Gray doesn’t cite, say, virtue-­signalling personal pronouns that must sign off every corporate email, nor does he name-check former philosophy professor Kathleen Stock, driven out of her university post for arguing that biological sex is not a social construct. But such examples are implicit in his denunciation of what he calls “woke religion”.

That seeming oxymoron is typical of Gray’s elegy for western liberalism. In his 2007 book Black Mass, he argued that the secular ideologies that have shaped our history since the Enlightenment, ones ostensibly based on rejecting traditional faiths in favour of cool reason, were actually expressions of repressed religion. To such ersatz faiths as Bolshevism, free-market fanaticism, transhumanism and militant atheism, Gray now adds woke religion.
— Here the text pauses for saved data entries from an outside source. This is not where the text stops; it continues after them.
(** X18. [get_by_priority] returns, in list order, exactly the items of
    the asked level, and the four levels share out the list: the four
    counts add up to the number of items. *)
Theorem get_by_priority_partitions (self : TodoList) :
  (forall priority item,
     In item (get_by_priority self priority) <->
     In item (items self) /\ TodoItem_priority item = priority) /\
  (List.length (get_by_priority self URGENT) +
   List.length (get_by_priority self HIGH) +
   List.length (get_by_priority self MEDIUM) +
   List.length (get_by_priority self LOW)
   = List.length (items self))%nat.
Proof.
  split; [ | apply filter_levels_length].
  intros priority item. unfold get_by_priority. rewrite filter_In.
  destruct (TodoItem_priority item), priority; cbn [Priority_eqb];
    intuition congruence.
Qed.

(** ** The todo generator *)

Lemma contains_single (c : char) (t : str) :
  contains [c] t = true <-> In c t.
Proof.
  induction t as [ | d t IH]; cbn [contains startswith In].
  - split; [discriminate | tauto].
  - rewrite orb_true_iff, andb_true_r, N.eqb_eq, IH.
    split; intros [H | H]; auto.
Qed.

Lemma lstrip_keeps (c : char) (t : str) :
  is_space c = false -> (In c (lstrip t) <-> In c t).
Proof.
  intros Hc. induction t as [ | d t IH]; cbn [lstrip]; [tauto | ].
  destruct (is_space d) eqn:Hd; [ | tauto].
  rewrite IH. cbn [In]. split; [auto | ].
  intros [-> | H]; [congruence | exact H].
Qed.

Lemma strip_keeps (c : char) (t : str) :
  is_space c = false -> (In c (strip t) <-> In c t).
Proof.
  intros Hc. unfold strip.
  rewrite <- in_rev, (lstrip_keeps c _ Hc), <- in_rev.
  apply lstrip_keeps. exact Hc.
Qed.

Lemma descending_keys {A : Type} (key : A -> float) (l : list (A * float)) :
  Forall (fun x => snd x = key (fst x)) l ->
  descending l ->
  StronglySorted (fun a b => (key a <? key b)%flt = false) (map fst l).
Proof.
  unfold descending. induction l as [ | x l IH]; intros Hkey Hdesc; cbn [map];
    [constructor | ].
  inversion Hkey as [ | ? ? Hkx Hkl]; subst.
  inversion Hdesc as [ | ? ? Hl Hx]; subst.
  constructor; [now apply IH | ].
  rewrite Forall_forall in *. intros t Ht.
  apply in_map_iff in Ht. destruct Ht as (y & <- & Hy).
  rewrite <- Hkx, <- (Hkl y Hy). now apply Hx.
Qed.

Section Extras_Generator.

Variable lower : str -> str.
Variable _generate_description :
  SlackMessage -> AIAnalysis -> PriorityScore -> str.
Variable strftime_minute : datetime -> str.
Variable uuid4 : nat -> str.
Variable list_of_set : list str -> list str.

(** X19. A question mark anywhere in the text decides the title: the todo
    is an answer owed to the sender, whatever keywords the text holds and
    whatever the analysis says. *)
Theorem question_mark_decides_title message analysis :
  contains (lit "?") (text message) = true ->
  _generate_title lower message analysis = answer_title (username message).
Proof.
  intros H. unfold _generate_title, answer_title. cbv zeta.
  assert (E : contains (lit "?") (strip (text message)) = true).
  { apply (contains_single 63%N). apply (strip_keeps 63%N _ eq_refl).
    apply (contains_single 63%N). exact H. }
  now rewrite E.
Qed.

(** X20. The tags hold "urgent" exactly when the urgency exceeds 0.8 and
    "important" exactly when it exceeds 0.6 but not 0.8, "quick" exactly
    when the estimate is at most 15 minutes and "deep-work" exactly when
    it is at least 60; with the four tags every todo gets, that makes
    four to six tags. *)
Theorem generate_tags_marks message analysis :
  (In (lit "urgent") (_generate_tags message analysis) <->
   (0.8 <? urgency_score analysis)%flt = true) /\
  (In (lit "important") (_generate_tags message analysis) <->
   (0.8 <? urgency_score analysis)%flt = false /\
   (0.6 <? urgency_score analysis)%flt = true) /\
  (In (lit "quick") (_generate_tags message analysis) <->
   estimated_time_minutes analysis <= 15) /\
  (In (lit "deep-work") (_generate_tags message analysis) <->
   60 <= estimated_time_minutes analysis) /\
  (4 <= List.length (_generate_tags message analysis) <= 6)%nat.
Proof.
  unfold _generate_tags.
  destruct (0.8 <? urgency_score analysis)%flt;
    destruct (0.6 <? urgency_score analysis)%flt;
    destruct (Z.leb_spec (estimated_time_minutes analysis) 15);
    destruct (Z.leb_spec 60 (estimated_time_minutes analysis));
    try lia;
    cbn [app In List.length];
    repeat split; try lia; try congruence; auto 10;
    intros; try lia;
    repeat match goal with
    | H : _ /\ _ |- _ => destruct H
    | H : _ \/ _ |- _ => destruct H
    | H : False |- _ => destruct H
    | H : _ ++ _ = _ |- _ => discriminate H
    | H : _ = _ |- _ => discriminate H
    end.
Qed.

Lemma collect_todos_sources analyzed : forall n todos models,
  map todo_source
    (fst (collect_todos lower _generate_description uuid4 analyzed n todos models))
  = map todo_source todos ++ filter actionable analyzed.
Proof.
  induction analyzed as [ | [[message analysis] priority] rest IH];
    intros n todos models; cbn [collect_todos filter].
  - now rewrite app_nil_r.
  - unfold actionable at 1. cbn [fst snd].
    destruct (action_required analysis).
    + rewrite IH, map_app, <- app_assoc. reflexivity.
    + apply IH.
Qed.

Lemma sort_todos_sorts (todos : list TodoItem) :
  Permutation (sort_todos todos) todos /\ by_score_descending (sort_todos todos).
Proof.
  unfold sort_todos.
  set (decorate := fun t : TodoItem => (t, final_score (priority_score t))).
  destruct (sorted_desc_perm_descending (map decorate todos)) as [Hperm Hdesc].
  split.
  - rewrite Hperm, map_map. cbn [fst decorate]. now rewrite map_id.
  - apply (descending_keys (fun t => final_score (priority_score t)));
      [ | exact Hdesc].
    rewrite Forall_forall. intros x Hx.
    apply (Permutation_in _ Hperm) in Hx. apply in_map_iff in Hx.
    destruct Hx as (t & <- & _). reflexivity.
Qed.

Lemma generate_todo_list_facts analyzed title n now created :
  let l :=
    generate_todo_list lower _generate_description strftime_minute uuid4
      list_of_set analyzed title n now created in
  Permutation (map todo_source (items l)) (filter actionable analyzed) /\
  by_score_descending (items l) /\
  Forall (fun t => completed t = false) (items l) /\
  total_items l = Z.of_nat (List.length (items l)) /\
  completed_items l = 0.
Proof.
  unfold generate_todo_list.
  pose proof (collect_todos_sources analyzed n [] []) as Hsrc.
  assert (Hdone : forall analyzed n todos models,
            Forall (fun t => completed t = false) todos ->
            Forall (fun t => completed t = false)
              (fst (collect_todos lower _generate_description uuid4 analyzed n
                      todos models))).
  { clear. induction analyzed as [ | [[m a] p] rest IH]; intros n todos models H;
      cbn [collect_todos]; [exact H | ].
    destruct (action_required a); apply IH; [ | exact H].
    apply Forall_app. split; [exact H | repeat constructor]. }
  specialize (Hdone analyzed n [] [] (Forall_nil _)).
  destruct (collect_todos lower _generate_description uuid4 analyzed n [] [])
    as [todos models]. cbn [fst map app] in Hsrc, Hdone.
  destruct (sort_todos_sorts todos) as [Hperm Hsorted].
  cbn [items total_items completed_items].
  split; [ | split; [exact Hsorted | split; [ | split; reflexivity]]].
  - rewrite <- Hsrc. apply Permutation_map. exact Hperm.
  - rewrite Forall_forall in *. intros t Ht. apply Hdone.
    apply (Permutation_in _ Hperm). exact Ht.
Qed.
What irks him most is that the supposedly liberal world is being refashioned according to American norms. It’s US cultural imperialism, akin to the global success of Friends or McDonalds, but more sinister. Bestsellers such as Robin DiAngelo’s White Fragility: Why It’s So Hard for White People to Talk About Racism, as Gray puts it, “provincialise a universal evil”. He contends instead that “a critique of racism cannot be based on 21st-century American theories of ‘whiteness’”. Racism is not just an African-American experience.